- **What you have to do**: Where a line contains "None => Err", start there and write out that line and each one after it, word for word, through the final line of the entries; add nothing else.
#### Given data
(* ===== verification/Gc.v ===== *)
(** * Write reservations and garbage collection
    ([crates/meta/src/heed_store.rs])

    The metadata side of the two collectors.  Concurrent GC: a writer reserves
    the chunks it is about to upload, GC turns unreferenced chunks into
    tombstones, fans the physical deletes out to workers and finalizes a
    tombstone when every worker has confirmed.  Stop-the-world GC: a lease
    blocks mutations while everything outside the live set is swept. *)

From S2P Require Import MetaDb Namespace NamespaceInv Evolve InodeData.

Local Open Scope N_scope.

(** [v.sort_by_key(|r| (f(r), g(r)))]. *)
Definition lex_le {A} (f g : A → N) : relation A :=
  λ a b, f a < f b ∨ (f a = f b ∧ g a ≤ g b).
#[export] Instance lex_le_dec {A} (f g : A → N) : RelDecision (lex_le f g).
Proof. intros a b. unfold lex_le. apply _. Defined.

(** The chunks of the local extents of a manifest. *)
Definition local_chunks (m : Manifest) : list ChunkId :=
  omap (λ e, match e with Local _ _ chunk => Some chunk | UfsRange _ _ _ _ _ => None end)
    (iter (m_extents m)).

(** The manifests that some inode points to. *)
Definition active_manifests (d : Db) : gset N :=
  list_to_set (omap (λ kv, i_manifest_id kv.2) (kv_sorted (inodes d))).

(** ** Reservations *)

Definition reserve_chunks_in_txn (ticket : WriteTicketId) (inode : InodeId)
    (expected_generation : N) (chunks : list ChunkId) (expires_at_unix_ms : N) : M unit :=
  current ← get_inode_raw inode;
  _ ← lift (check_generation current expected_generation);
  let chunks := sort_dedup chunks in
  _ ← for_each (λ chunk,
        t ← gets (λ d, tombstones d !! chunk);
        fail_if (is_some t) Busy) chunks;
  let reservation :=
    mkChunkReservation ticket inode expected_generation chunks expires_at_unix_ms in
  existing ← reservation_in_txn ticket;
  match existing with
  | Some e => if bool_decide (e = reservation) then mret tt else throw AlreadyExists
  | None => put_reservation_in_txn reservation
  end.

Definition expire_reservations_in_txn (cutoff_unix_ms max_to_expire : N) : M N :=
  if max_to_expire =? 0 then mret 0 else
  rs ← gets list_reservations;
  let expired := filter (λ r, cr_expires_at_unix_ms r ≤ cutoff_unix_ms) rs in
  let expired := merge_sort (lex_le cr_expires_at_unix_ms cr_ticket) expired in
  let expired := take (N.to_nat max_to_expire) expired in
  _ ← for_each (λ r, abort_reservation_in_txn (cr_ticket r)) expired;
  mret (N.of_nat (length expired)).

Definition commit_reserved_in_txn (ticket : WriteTicketId) (expected_generation : N)
    (inode : Inode) (manifest : Manifest) : M Inode :=
  existing ← reservation_in_txn ticket;
  reservation ← lift (ok_or Busy existing);
  _ ← fail_if (negb (cr_inode reservation =? i_id inode)
               || negb (cr_expected_generation reservation =? expected_generation))
        (InvalidArg "write reservation does not match inode generation");
  let local := sort_dedup (local_chunks manifest) in
  _ ← fail_if (bool_decide (local ≠ cr_chunks reservation))
        (InvalidArg "manifest Local chunks do not match write reservation");
  committed ← commit_inode_manifest_in_txn expected_generation inode manifest;
  _ ← abort_reservation_in_txn ticket;
  mret committed.

(** ** Concurrent collection *)

(** The loop over the manifests of [tombstone_gc_batch_in_txn]: the chunks of
    active manifests are live, inactive manifests are removed. *)
Fixpoint sweep_manifests (active : gset N) (l : list (N * Manifest)) (live : gset ChunkId)
    (removed : N) : M (gset ChunkId * N) :=
  match l with
  | [] => mret (live, removed)
  | (id, manifest) :: l' =>
      if bool_decide (id ∈ active)
      then sweep_manifests active l' (list_to_set (local_chunks manifest) ∪ live) removed
      else _ ← modify (upd_manifests (delete id));
           sweep_manifests active l' live (removed + 1)
  end.

Definition tombstone_gc_batch_in_txn (candidates : list ChunkId) : M GcBatch :=
  active ← gets active_manifests;
  all ← gets (λ d, kv_sorted (manifests d));
  '(live, removed) ← sweep_manifests active all ∅ 0;
  rs ← gets list_reservations;
  let live := foldl (λ s r, list_to_set (cr_chunks r) ∪ s) live rs in
  let unique := sort_by_key (λ c, c) (elements (list_to_set (C := gset N) candidates)) in
  let tombstoned := filter (λ c, c ∉ live) unique in
  _ ← for_each (λ c, put_tombstone_in_txn (mkGcTombstone c false [])) tombstoned;
  mret (mkGcBatch tombstoned removed).

(** [list_tombstones_in_txn(..).find(|t| t.chunk == chunk)]. *)
Definition find_tombstone (chunk : ChunkId) : M GcTombstone :=
  reads (λ d, ok_or NotFound (head (filter (λ t, gt_chunk t = chunk) (list_tombstones d)))).

Definition finalize_tombstones_in_txn (chunks : list ChunkId) : M unit :=
  for_each (λ chunk,
    tombstone ← find_tombstone chunk;
    _ ← fail_if (negb (gt_targets_initialized tombstone)
                 || negb (bool_decide (gt_pending_targets tombstone = []))) Busy;
    modify (upd_tombstones (delete chunk))) chunks.

Definition initialize_gc_targets_in_txn (chunks : list ChunkId)
    (targets : list WorkerTargetId) : M unit :=
  let targets := sort_by_key (λ c, c) (elements (list_to_set (C := gset N) targets)) in
  for_each (λ chunk,
    tombstone ← find_tombstone chunk;
    when (negb (gt_targets_initialized tombstone))
      (put_tombstone_in_txn (mkGcTombstone (gt_chunk tombstone) true targets))) chunks.

Definition acknowledge_gc_deletes_in_txn (deleted : list (ChunkId * WorkerTargetId)) : M unit :=
  for_each (λ ct,
    tombstone ← find_tombstone ct.1;
    _ ← fail_if (negb (gt_targets_initialized tombstone)) Busy;
    put_tombstone_in_txn (mkGcTombstone (gt_chunk tombstone)
      (gt_targets_initialized tombstone)
      (filter (λ p, p ≠ ct.2) (gt_pending_targets tombstone)))) deleted.

(** ** Stop-the-world collection *)

Fixpoint plan_chunks (d : Db) (active : list N) (live : gset ChunkId)
    : Result (gset ChunkId) :=
  match active with
  | [] => Ok live
  | id :: active' =>
      match manifests d !! id with
      | None => Err (Meta ("active manifest " +:+ pretty id +:+ " is missing"))
      | Some m => plan_chunks d active' (list_to_set (local_chunks m) ∪ live)
      end
  end.

Definition gc_plan (d : Db) (lease_id : GcLeaseId) : Result GcPlan :=
  live ← plan_chunks d (sort_by_key (λ c, c) (elements (active_manifests d))) ∅;
  Ok (mkGcPlan lease_id (sort_by_key (λ c, c) (elements live)) 0).

Definition begin_gc_in_txn (lease_id : GcLeaseId) : M GcPlan :=
  lease ← gets gc_lease;
  match lease with
  | Some current =>
      if current =? lease_id then reads (λ d, gc_plan d lease_id) else throw Busy
  | None =>
      _ ← modify (upd_gc_lease (λ _, Some lease_id));
      active ← gets active_manifests;
      all ← gets (λ d, (kv_sorted (manifests d)).*1);
      let dead := filter (λ id, id ∉ active) all in
      _ ← for_each (λ id, modify (upd_manifests (delete id))) dead;
      plan ← reads (λ d, gc_plan d lease_id);
      mret (mkGcPlan (gp_lease_id plan) (gp_live_chunks plan) (N.of_nat (length dead)))
  end.

Definition finish_gc_in_txn (lease_id : GcLeaseId) : M unit :=
  lease ← gets gc_lease;
  _ ← fail_if (bool_decide (lease ≠ Some lease_id)) Busy;
  modify (upd_gc_lease (λ _, None)).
########
- **Exercise response**:
      | None => Err (Meta ("active manifest " +:+ pretty id +:+ " is missing"))
      | Some m => plan_chunks d active' (list_to_set (local_chunks m) ∪ live)
      end
  end.

Definition gc_plan (d : Db) (lease_id : GcLeaseId) : Result GcPlan :=
  live ← plan_chunks d (sort_by_key (λ c, c) (elements (active_manifests d))) ∅;
  Ok (mkGcPlan lease_id (sort_by_key (λ c, c) (elements live)) 0).

Definition begin_gc_in_txn (lease_id : GcLeaseId) : M GcPlan :=
  lease ← gets gc_lease;
  match lease with
  | Some current =>
      if current =? lease_id then reads (λ d, gc_plan d lease_id) else throw Busy
  | None =>
      _ ← modify (upd_gc_lease (λ _, Some lease_id));
      active ← gets active_manifests;
      all ← gets (λ d, (kv_sorted (manifests d)).*1);
      let dead := filter (λ id, id ∉ active) all in
      _ ← for_each (λ id, modify (upd_manifests (delete id))) dead;
      plan ← reads (λ d, gc_plan d lease_id);
      mret (mkGcPlan (gp_lease_id plan) (gp_live_chunks plan) (N.of_nat (length dead)))
  end.

Definition finish_gc_in_txn (lease_id : GcLeaseId) : M unit :=
  lease ← gets gc_lease;
  _ ← fail_if (bool_decide (lease ≠ Some lease_id)) Busy;
  modify (upd_gc_lease (λ _, None)).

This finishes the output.